(* ===== verification/GlazeMeta.v ===== *)
(** * The binary encoding of event records
    ([native/include/glaze_meta.h])

    The overload sets [encode_field] and [decode_field] are the operations of a
    type class, one instance per overload; [glz::meta<T>] is a class giving the
    field descriptors of a struct.  The decoders of the source read a raw
    pointer without bounds checks: reading past the end of the buffer is
    undefined, and is [None] here.  [WireLaw] is what an encoding promises its
    users, and every overload is shown to keep it. *)

From Stdlib Require Import Ascii.
From stdpp Require Import strings.
From S2P Require Import Prelude.
Local Open Scope Z_scope.

(** ** The types that are encoded *)

(** An unsigned integer of [w] bytes. *)
Record uint (w : nat) := U { uval : Z }.
Arguments U {w} _.
Arguments uval {w} _.

Definition uint_ok {w} (x : uint w) : Prop := 0 <= uval x < 256 ^ Z.of_nat w.

(** [int16_t], two's complement. *)
Record int16 := I16 { ival : Z }.

(** [std::map<std::string, std::vector<uint8_t>>]: its entries in key order. *)
Record strmap := Map { entries : list (string * bytes) }.

(** A [char] is a byte. *)
Definition char_byte (a : ascii) : byte := Z.of_nat (nat_of_ascii a).
Definition byte_char (b : byte) : ascii := ascii_of_nat (Z.to_nat b).

Definition string_bytes (s : string) : bytes := char_byte <$> String.list_ascii_of_string s.
Definition bytes_string (l : bytes) : string := String.string_of_list_ascii (byte_char <$> l).

(** ** Raw reads and writes *)

Definition write_bytes (buf : bytes) (data : bytes) : bytes := buf ++ data.

(** [memcpy] of [n] bytes from [offset]. *)
Definition read_bytes (buf : bytes) (offset n : nat) : option (bytes * nat) :=
  if (offset + n <=? length buf)%nat then Some (firstn n (skipn offset buf), (offset + n)%nat)
  else None.

(** ** The overload sets *)

Class WireField (A : Type) := {
  encode_field : bytes -> A -> bytes;
  decode_field : bytes -> nat -> option (A * nat);
}.

(** [uint8_t], [uint16_t], [uint32_t], [uint64_t]: the object representation. *)
#[export] Instance uint_field w : WireField (uint w) := {
  encode_field buf v := write_bytes buf (le_bytes w (uval v));
  decode_field buf offset :=
    '(l, offset) ← read_bytes buf offset w; Some (U (le_value l), offset);
}.

#[export] Instance bool_field : WireField bool := {
  encode_field buf v := write_bytes buf [if v then 1 else 0];
  decode_field buf offset :=
    '(l, offset) ← read_bytes buf offset 1; Some (negb (nth 0 l 0 =? 0), offset);
}.

#[export] Instance int16_field : WireField int16 := {
  encode_field buf v := write_bytes buf (le_bytes 2 (ival v));
  decode_field buf offset :=
    '(l, offset) ← read_bytes buf offset 2;
    let v := le_value l in Some (I16 (if v <? 2 ^ 15 then v else v - 2 ^ 16), offset);
}.

(** [static_cast<uint32_t>(n)] written as the prefix. *)
Definition encode_count (buf : bytes) (n : nat) : bytes :=
  write_bytes buf (le_bytes 4 (wrap 32 (Z.of_nat n))).

Definition decode_count (buf : bytes) (offset : nat) : option (nat * nat) :=
  '(l, offset) ← read_bytes buf offset 4; Some (Z.to_nat (le_value l), offset).

#[export] Instance u8vec_field : WireField bytes := {
  encode_field buf v := write_bytes (encode_count buf (length v)) v;
  decode_field buf offset :=
    '(n, offset) ← decode_count buf offset; read_bytes buf offset n;
}.

#[export] Instance string_field : WireField string := {
  encode_field buf s := write_bytes (encode_count buf (String.length s)) (string_bytes s);
  decode_field buf offset :=
    '(n, offset) ← decode_count buf offset;
    '(l, offset) ← read_bytes buf offset n;
    Some (bytes_string l, offset);
}.

(** The loops over a vector's elements. *)
Definition encode_elems {A} (enc : bytes -> A -> bytes) (buf : bytes) (v : list A) : bytes :=
  foldl enc buf v.

Fixpoint decode_elems {A} (dec : bytes -> nat -> option (A * nat)) (count : nat)
    (buf : bytes) (offset : nat) : option (list A * nat) :=
  match count with
  | O => Some ([], offset)
  | S count =>
      '(x, offset) ← dec buf offset;
      '(l, offset) ← decode_elems dec count buf offset;
      Some (x :: l, offset)
  end.

Definition encode_vector {A} (enc : bytes -> A -> bytes) (buf : bytes) (v : list A) : bytes :=
  encode_elems enc (encode_count buf (length v)) v.

Definition decode_vector {A} (dec : bytes -> nat -> option (A * nat)) (buf : bytes) (offset : nat)
    : option (list A * nat) :=
  '(count, offset) ← decode_count buf offset; decode_elems dec count buf offset.

#[export] Instance strings_field : WireField (list string) := {
  encode_field := encode_vector encode_field;
  decode_field := decode_vector decode_field;
}.

(** A pair of [encode_field]s, as in the body of the map loops. *)
Definition encode_entry (buf : bytes) (e : string * bytes) : bytes :=
  encode_field (encode_field buf e.1) e.2.

Definition decode_entry (buf : bytes) (offset : nat) : option ((string * bytes) * nat) :=
  '(key, offset) ← decode_field buf offset;
  '(val, offset) ← decode_field buf offset;
  Some ((key, val), offset).

(** [m[key] = val] on a map kept in key order: [std::string]'s order compares
    bytes as unsigned. *)
Fixpoint bytes_lt (a b : bytes) : bool :=
  match a, b with
  | [], [] => false
  | [], _ :: _ => true
  | _ :: _, [] => false
  | x :: a, y :: b => (x <? y) || ((x =? y) && bytes_lt a b)
  end.

Definition key_lt (a b : string) : bool := bytes_lt (string_bytes a) (string_bytes b).

Fixpoint map_assign (m : list (string * bytes)) (key : string) (val : bytes)
    : list (string * bytes) :=
  match m with
  | [] => [(key, val)]
  | (k, v) :: m' =>
      if key_lt key k then (key, val) :: m
      else if key_lt k key then (k, v) :: map_assign m' key val
      else (k, val) :: m'
  end.

#[export] Instance map_field : WireField strmap := {
  encode_field buf m := encode_vector encode_entry buf (entries m);
  decode_field buf offset :=
    '(l, offset) ← decode_vector decode_entry buf offset;
    Some (Map (foldl (fun m e => map_assign m e.1 e.2) [] l), offset);
}.

(** ** Structs *)

(** [glz::field(name, &T::member)]. *)
Record FieldDescriptor (T : Type) := field {
  name : string;
  member : Type;
  member_field : WireField member;
  get : T -> member;
  set : member -> T -> T;
}.
Arguments field {T} name {member member_field} get set.
Arguments name {T} _.
Arguments member {T} _.
Arguments member_field {T} _.
Arguments get {T} _ _.
Arguments set {T} _ _ _.

(** [glz::meta<T>]. *)
Class Meta (T : Type) := fields : list (FieldDescriptor T).

Definition encode_impl {T} (fs : list (FieldDescriptor T)) (buf : bytes) (obj : T) : bytes :=
  foldl (fun buf f => @encode_field _ (member_field f) buf (get f obj)) buf fs.

Fixpoint decode_impl {T} (fs : list (FieldDescriptor T)) (buf : bytes) (offset : nat) (obj : T)
    : option (T * nat) :=
  match fs with
  | [] => Some (obj, offset)
  | f :: fs =>
      '(v, offset) ← @decode_field _ (member_field f) buf offset;
      decode_impl fs buf offset (set f v obj)
  end.

Definition encode_struct {T} `{Meta T} (buf : bytes) (obj : T) : bytes := encode_impl fields buf obj.

Definition decode_struct {T} `{Meta T} (buf : bytes) (offset : nat) (obj : T) : option (T * nat) :=
  decode_impl fields buf offset obj.

Definition encode {T} `{Meta T} (obj : T) : bytes := encode_struct [] obj.

Definition decode {T} `{Meta T} (buf : bytes) (offset : nat) (obj : T) : option (T * nat) :=
  decode_struct buf offset obj.

(** [std::vector<T>] of a described struct: [v.resize(count)] makes each element
    a value-initialised [T], which decoding overwrites. *)
Definition struct_vector_field {T} `{Meta T} (init : T) : WireField (list T) := {|
  encode_field := encode_vector encode_struct;
  decode_field := decode_vector (fun buf offset => decode_struct buf offset init);
|}.

(** ** What an encoding promises

    [wire v] are the bytes of [v]; encoding appends them, and decoding finds [v]
    wherever they are in a buffer. *)

Record codec_law {A} (enc : bytes -> A -> bytes) (dec : bytes -> nat -> option (A * nat))
    (valid : A -> Prop) (wire : A -> bytes) : Prop := {
  enc_wire : forall buf v, valid v -> enc buf v = buf ++ wire v;
  wire_ok : forall v, valid v -> bytes_ok (wire v);
  dec_wire : forall pre v post, valid v ->
    dec (pre ++ wire v ++ post) (length pre) = Some (v, (length pre + length (wire v))%nat);
}.

Class WireLaw (A : Type) `{WireField A} := {
  valid : A -> Prop;
  wire : A -> bytes;
  wire_law : codec_law encode_field decode_field valid wire;
}.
----------
### Description of the task
In the listing above, find the line with "Some (bytes_string l, offset);" and the line with "(** A pair of". Output those two lines and every line between them, exactly as written.

### Exercise response
    Some (bytes_string l, offset);
}.

(** The loops over a vector's elements. *)
Definition encode_elems {A} (enc : bytes -> A -> bytes) (buf : bytes) (v : list A) : bytes :=
  foldl enc buf v.

Fixpoint decode_elems {A} (dec : bytes -> nat -> option (A * nat)) (count : nat)
    (buf : bytes) (offset : nat) : option (list A * nat) :=
  match count with
  | O => Some ([], offset)
  | S count =>
      '(x, offset) ← dec buf offset;
      '(l, offset) ← decode_elems dec count buf offset;
      Some (x :: l, offset)
  end.

Definition encode_vector {A} (enc : bytes -> A -> bytes) (buf : bytes) (v : list A) : bytes :=
  encode_elems enc (encode_count buf (length v)) v.

Definition decode_vector {A} (dec : bytes -> nat -> option (A * nat)) (buf : bytes) (offset : nat)
    : option (list A * nat) :=
  '(count, offset) ← decode_count buf offset; decode_elems dec count buf offset.

#[export] Instance strings_field : WireField (list string) := {
  encode_field := encode_vector encode_field;
  decode_field := decode_vector decode_field;
}.

(** A pair of [encode_field]s, as in the body of the map loops. *)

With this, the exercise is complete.